Dagster
Alternative orchestrator skill using Dagster for asset-based pipeline management.
Commands
| Task | Command |
|---|---|
| Start Dagster UI | clawdata dagster dev |
| Run all assets | clawdata dagster materialize --all |
| Run specific asset | clawdata dagster materialize <asset> |
| Check asset status | clawdata dagster status |
| Run sensor check | clawdata dagster sensor tick <name> |
Asset Definitions
python
# assets.py
from dagster import asset, AssetExecutionContext
import duckdb
@asset(group_name="bronze")
def raw_customers(context: AssetExecutionContext):
"""Ingest customer CSV into DuckDB."""
con = duckdb.connect("data/warehouse.duckdb")
con.execute("CREATE OR REPLACE TABLE raw_customers AS SELECT * FROM read_csv_auto('data/sample/sample_customers.csv')")
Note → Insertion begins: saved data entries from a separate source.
(* ===== verification/Versions.v ===== *)
(** * Properties of versions

    The version predicates of internal/engine/helpers.go and the disc rules of
    docs/DECISIONS.md D9: what makes a version optimized, unavailable, shared
    between episodes, report only, or the same file as another one. *)

From S2P Require Import Prelude GoStd Models UnionFind DiscPaths Paths Titles.
Local Open Scope string_scope.
Local Open Scope Z_scope.

(** The settings an evaluation runs under (engine.go). *)
Record EvalEnv := {
  env_now : time;
  env_min_age : Z;
  env_libraries : gmap Z Library;
  env_different_arr_intentional : bool;
  env_max_group_size : Z;
  env_allow_disc_removal : bool;
  env_keep_playable_copy : bool;
}.

Definition is_false (b : option bool) : bool := match b with Some false => true | _ => false end.

Definition arrName (a : ArrFileInfo) : string :=
  let n := trim_space (af_instance_name a) in
  if nonempty n then n else
  let kind := if String.eqb (af_kind a) ArrRadarr then "Radarr"
    else if String.eqb (af_kind a) ArrSonarr then "Sonarr" else "*arr" in
  if negb (af_instance_id a =? 0) then kind +:+ " #" +:+ format_int (af_instance_id a) else kind.

(** [isUnavailable]: a part is explicitly missing, or there are no parts. *)
Definition isUnavailable (v : MediaVersion) : bool :=
  match mv_parts v with
  | [] => true
  | ps => existsb (fun p => is_false (mp_exists p)) ps
  end.

Definition isInaccessible (v : MediaVersion) : bool :=
  existsb (fun p => is_false (mp_accessible p)) (mv_parts v).

Definition readOnlyVersion (v : MediaVersion) : bool :=
  match KindOfVersionKey (mv_key v) with Some k => kind_read_only k | None => false end.

Definition sharedWith (v : MediaVersion) : list string :=
  stable_sort naturalLess (dedup (List.filter nonempty
    (map trim_space (flat_map mp_shared_with (mv_parts v))))).

Definition distinct_count (l : list Z) : Z := Z.of_nat (length (dedup l)).

Definition isStacked (v : MediaVersion) : bool := (1 <? length (mv_parts v))%nat.

Definition isHardlinked (v : MediaVersion) : bool :=
  match mv_disc v with Some d => 0 <? di_hardlinked_files d | None => false end ||
  existsb (fun p => 1 <? mp_link_count p) (mv_parts v).

Definition unanalyzedProblems (v : MediaVersion) : list string :=
  let no_codec := blank (mv_video_codec v) in
  let no_width := mv_width v <=? 0 in
  let no_bitrate := (mv_bitrate_kbps v <=? 0) && (mv_video_bitrate v <=? 0) in
  let regular := ((if no_codec then ["no video codec"] else []) ++
    (if no_width then ["width unknown"] else []) ++
    (if no_bitrate then ["bitrate unknown"] else []))%list in
  match mv_disc v with
  | Some d =>
    if no_codec || no_width || no_bitrate then
      if negb (blank (di_problem d)) then ["disc metadata unreadable"]
      else if IsImage (Some d) then ["disc image: quality unknown"]
      else ["disc metadata incomplete"]
    else regular
  | None => regular
  end.

Definition versionDuration (v : MediaVersion) : Z :=
  if 0 <? mv_duration_ms v then mv_duration_ms v
  else foldl (fun n p => if 0 <? mp_duration p then wrap64 (n + mp_duration p) else n) 0 (mv_parts v).

Definition dateAdded (v : MediaVersion) : time :=
  match mv_arr v with
  | Some a => if negb (is_zero (af_date_added a)) then af_date_added a else mv_added_at v
  | None => mv_added_at v
  end.
Definition newestAdded (v : MediaVersion) : time :=
  match mv_arr v with
  | Some a => if time_after (af_date_added a) (mv_added_at v) then af_date_added a else mv_added_at v
  | None => mv_added_at v
  end.

Definition validInode (s : string) : bool :=
  let s := trim_space s in
  nonempty s && negb (String.eqb s "0") && negb (has_suffix s ":0") && negb (has_suffix s ":").

Definition reportOnlyReasons (vs : list MediaVersion) : list string :=
  dedup (List.filter nonempty (map trim_space (flat_map mv_report_only vs))).

Definition shortcutReasons (v : MediaVersion) : list string :=
  let names := dedup (List.filter nonempty (map trim_space (flat_map mp_shortcut_of (mv_parts v)))) in
  match names with
  | [] => []
  | _ => ["a .strm shortcut points to this file (" +:+ join ", " (sort_strings names) +:+ ")"]
  end.

Definition libraryIDsOf (vs : list MediaVersion) : list Z :=
  stable_sort Z.ltb (dedup (List.filter (fun x => negb (x =? 0)) (map mv_library_id vs))).

(** The distinct *arr instances (id and first name seen), ids ascending. *)
Definition tracked_instance (v : MediaVersion) : option (Z * string) :=
  match mv_arr v with
  | Some a => if af_instance_id a =? 0 then None else Some (af_instance_id a, arrName a)
  | None => None
  end.
Definition arrInstanceNames (vs : list MediaVersion) : list (Z * string) :=
  stable_sort (fun a b => fst a <? fst b)
    (foldl (fun acc v => match tracked_instance v with
      | Some (id, n) => if mem id (map fst acc) then acc else (acc ++ [(id, n)])%list
      | None => acc
      end) [] vs).

Definition libraryLabel (v : MediaVersion) (libs : gmap Z Library) : string :=
  let t := trim_space (mv_library_title v) in
  let fallback := if negb (mv_library_id v =? 0)
    then "Library " +:+ format_int (mv_library_id v) else "Unknown" in
  if nonempty t then t else
  match libs !! mv_library_id v with
  | Some l => if negb (blank (lib_title l)) then lib_title l else fallback
  | None => fallback
  end.

Definition discProtectOnly (kind : string) : bool :=
  negb (mem kind [DiscBluray; DiscUHDBluray; DiscDVD; DiscISO; DiscBlurayClips; DiscDVDClips]).

Definition discLabel (kind : string) : string :=
  default "disc" (assoc
    [(DiscBluray, "Blu-ray"); (DiscUHDBluray, "UHD Blu-ray"); (DiscDVD, "DVD"); (DiscHDDVD, "HD DVD");
     (DiscAVCHD, "AVCHD"); (DiscBDAV, "Blu-ray recording (BDAV)"); (DiscISO, "disc image");
     (DiscBlurayClips, "Blu-ray clip set (loose .m2ts)"); (DiscDVDClips, "DVD file set (loose VOB)")] kind).

Definition discProtectionReasons (mt : string) (v : MediaVersion) (env : EvalEnv) : list string :=
  match mv_disc v with
  | None => []
  | Some d =>
    let episode := String.eqb mt MediaTypeEpisode in
    ((if episode then ["full-disc backup in a TV library (always kept)"]
      else if negb (env_allow_disc_removal env) then
        ["full-disc backup (disc removal is off — Settings → Media Management → Allow Removing Full Discs)"]
      else []) ++
     (if discProtectOnly (di_type d) then [discLabel (di_type d) +:+ " backups are never removed"]
      else if env_allow_disc_removal env && negb episode then
        if negb (di_removable d) then
          let why := trim_space (di_problem d) in
          let why := if nonempty why then why else "it could not be verified completely" in
          ["full-disc backup that cannot be removed safely: " +:+ why]
        else if blank (di_local_root d) || (length (di_owned_entries d) =? 0)%nat then
          ["Dupearr cannot reach this disc (no path mapping covers it), so it cannot move it to the recycle bin"]
        else []
      else []) ++
     (match di_plex_items d with
      | [] => []
      | items => ["other Plex items (" +:+ join ", " items +:+ ") use files of this disc"]
      end))%list
  end.

(** A duration that only bounds the feature from below (loose clip sets). *)
Section versions.
Context `{Unicode}.

Definition isOptimized (v : MediaVersion) : bool :=
  mv_optimized v ||
  existsb (fun p => contains ("/" +:+ trim_slash (fileKey p) +:+ "/") "/plex versions/") (versionPaths v).

Definition multiEpisodeReasons (v : MediaVersion) : list string :=
  ((if 0 <? mv_episode_end v then
      ["the media server lists it as a multi-episode file (through episode " +:+
       format_int (mv_episode_end v) +:+ ")"] else []) ++
   (if existsb (fun p => (0 <? length (mp_shared_with p))%nat) (mv_parts v) then
      match sharedWith v with
      | [] => ["file is shared with other episodes"]
      | rks => ["file is shared with other episodes (" +:+ join ", " rks +:+ ")"]
      end else []) ++
   (match mv_arr v with
    | Some a => if 1 <? distinct_count (af_episode_ids a) then
        ["the " +:+ arrName a +:+ " file covers " +:+ format_int (distinct_count (af_episode_ids a)) +:+ " episodes"]
        else []
    | None => []
    end) ++
   (if existsb (fun p =>
        let np := normPath p in
        nonempty np &&
        (let name := stripExt (path_base np) in
         re_match reMultiEpisode name || (readOnlyVersion v && re_match reJellyfinMultiEpisode name)))
        (versionPaths v)
    then ["file name indicates a multi-episode file"] else []))%list.

Definition isShared (v : MediaVersion) : bool := (0 <? length (multiEpisodeReasons v))%nat.

Definition isSamplePath (p : string) : bool :=
  let np := normPath p in
  if String.eqb np "" then false
  else if existsb (String.eqb "sample") (tokenize (stripExt (path_base np))) then true
  else let dir := to_lower (path_base (path_dir np)) in
    String.eqb dir "sample" || String.eqb dir "samples".
Definition hasSampleName (v : MediaVersion) : bool := existsb isSamplePath (versionPaths v).

(** The first path of a regular version inside a disc structure. *)
Definition discMemberPath (v : MediaVersion) : option string :=
  match mv_disc v with
  | Some _ => None
  | None => find IsDiscPath (versionPaths v)
  end.
Definition in_disc (v : MediaVersion) : bool :=
  match discMemberPath v with Some _ => true | None => false end.

Definition durationLowerBound (v : MediaVersion) : bool :=
  match mv_disc v with
  | Some d =>
    IsLooseClips (Some d) &&
    negb (mem (to_lower (path_ext (trim_space (di_main_feature d)))) [".mpls"; ".ifo"])
  | None => false
  end.

(** ** Same-file keys *)

Definition key_with (prefix p : string) : list string :=
  let k := fileKey p in if nonempty k then [prefix +:+ k] else [].

Definition discRootKeys (v : MediaVersion) : list string :=
  match mv_disc v with
  | Some d =>
    (key_with "dr:" (di_root d) ++ flat_map (key_with "dr:") (di_roots d) ++
     key_with "dl:" (di_local_root d) ++ flat_map (key_with "dl:") (di_local_roots d))%list
  | None =>
    flat_map (fun p =>
      (match RootOf (mp_path p) with Some (r, _) => key_with "dr:" r | None => [] end ++
       match RootOf (mp_local_path p) with Some (r, _) => key_with "dl:" r | None => [] end)%list)
      (mv_parts v)
  end.

Definition sameFileKeys (v : MediaVersion) : list string :=
  (match mv_arr v with
   | Some a => if 0 <? af_file_id a then
       ["a:" +:+ format_int (af_instance_id a) +:+ ":" +:+ format_int (af_file_id a)] else []
   | None => []
   end ++
   flat_map (fun p =>
     (key_with "p:" (mp_path p) ++ key_with "l:" (mp_local_path p) ++
      (if validInode (mp_inode p) then ["i:" +:+ trim_space (mp_inode p)] else []))%list)
     (mv_parts v) ++
   discRootKeys v)%list.

(** [comp[i]], and the components with at least two members (ascending). *)
Definition sameFileComponents (vs : list MediaVersion) : list nat :=
  key_components (map sameFileKeys vs).
Definition members_of (comp : list nat) (c : nat) : list nat :=
  List.filter (fun i => bool_decide (comp !! i = Some c)) (seq 0 (length comp)).
Definition shared_components (comp : list nat) : list (nat * list nat) :=
  List.filter (fun cm => (1 <? length (snd cm))%nat)
    (map (fun c => (c, members_of comp c)) (stable_sort Nat.ltb (dedup comp))).

Definition partName (p : MediaPart) : string :=
  let np := fileKey (mp_path p) in
  let np := if String.eqb np "" then fileKey (mp_local_path p) else np in
  if String.eqb np "" then "" else path_base np.

Fixpoint same_parts (a b : list MediaPart) : bool :=
  match a, b with
  | pa :: a', pb :: b' =>
    (0 <? mp_size pa) && (mp_size pa =? mp_size pb) &&
    nonempty (partName pa) && String.eqb (partName pa) (partName pb) &&
    negb (validInode (mp_inode pa) && validInode (mp_inode pb) &&
          negb (String.eqb (trim_space (mp_inode pa)) (trim_space (mp_inode pb)))) &&
    same_parts a' b'
  | _, _ => true
  end.
Definition sameNamesAndSizes (a b : MediaVersion) : bool :=
  if (length (mv_parts a) =? 0)%nat || negb (length (mv_parts a) =? length (mv_parts b))%nat
  then false else same_parts (mv_parts a) (mv_parts b).

Definition key_of (vs : list MediaVersion) (i : nat) : string :=
  match vs !! i with Some v => mv_key v | None => "" end.
Definition by_key (vs : list MediaVersion) : list nat :=
  stable_sort (fun a b => str_lt (key_of vs a) (key_of vs b)) (seq 0 (length vs)).

(** Pairs of [idx] in list order. *)
Fixpoint pairs_of (idx : list nat) : list (nat * nat) :=
  match idx with
  | [] => []
  | i :: idx' => (map (pair i) idx' ++ pairs_of idx')%list
  end.
Definition likelySameFilePairs (vs : list MediaVersion) (comp : list nat) : list (nat * nat) :=
  List.filter (fun ij =>
    negb (bool_decide (comp !! fst ij = comp !! snd ij)) &&
    match vs !! fst ij, vs !! snd ij with
    | Some a, Some b => sameNamesAndSizes a b
    | _, _ => false
    end) (pairs_of (by_key vs)).

(** ** Lemmas *)

Lemma same_components_iff vs a b :
  (a < length vs)%nat -> (b < length vs)%nat ->
  sameFileComponents vs !! a = sameFileComponents vs !! b <->
  rtsc (share_key (map sameFileKeys vs)) a b.
Proof.
  intros Ha Hb. unfold sameFileComponents.
  rewrite !key_components_lookup by (rewrite length_map; lia).
  rewrite <- key_components_iff by (rewrite length_map; lia).
  split; [by intros [= ->] | by intros ->].
Qed.

Lemma length_sameFileComponents vs : length (sameFileComponents vs) = length vs.
Proof. unfold sameFileComponents. by rewrite length_key_components, length_map. Qed.

Lemma elem_of_members_of comp c i : i ∈ members_of comp c <-> comp !! i = Some c.
Proof.
  unfold members_of. rewrite list_elem_of_In, filter_In, <- list_elem_of_In, elem_of_seq.
  rewrite bool_decide_eq_true. split; [tauto |].
  intros E. split; [| done]. apply lookup_lt_Some in E. lia.
Qed.

Lemma NoDup_members_of comp c : NoDup (members_of comp c).
Proof.
  unfold members_of. apply NoDup_ListNoDup, List.NoDup_filter, NoDup_ListNoDup, NoDup_seq.
Qed.

(** Every member of a component with two members is listed once. *)
Lemma elem_of_shared_components comp c ms :
  (c, ms) ∈ shared_components comp <-> ms = members_of comp c /\ (1 < length ms)%nat.
Proof.
  unfold shared_components. rewrite list_elem_of_In, filter_In, <- list_elem_of_In, list_elem_of_fmap.
  simpl. rewrite Nat.ltb_lt. split.
  - intros ((c' & [= -> ->] & _) & Hlen). done.
  - intros (-> & Hlen). split; [| done]. exists c. split; [done |].
    rewrite elem_of_stable_sort, elem_of_dedup.
    destruct (members_of comp c) as [|i ms] eqn:E; [simpl in Hlen; lia |].
    assert (i ∈ members_of comp c) as Hi by (rewrite E; set_solver).
    apply elem_of_members_of in Hi. by eapply list_elem_of_lookup_2.
Qed.
End versions.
context.log.info("Loaded raw_customers")
@asset(group_name="silver", deps=[raw_customers])
def slv_customers(context: AssetExecutionContext):
"""Clean and deduplicate customers."""
con = duckdb.connect("data/warehouse.duckdb")
con.execute("CREATE OR REPLACE TABLE slv_customers AS SELECT DISTINCT * FROM raw_customers")
context.log.info("Created slv_customers")
When to use
- •Team prefers asset-based orchestration over DAG-based → Dagster
- •Need software-defined assets with automatic lineage → Dagster
- •Want built-in asset catalog and observability → Dagster UI
Integration
Dagster works alongside dbt via dagster-dbt:
python
from dagster_dbt import DbtCliResource, dbt_assets
@dbt_assets(manifest=dbt_manifest_path)
def clawdata_dbt_assets(context, dbt: DbtCliResource):
yield from dbt.cli(["build"], context=context).stream()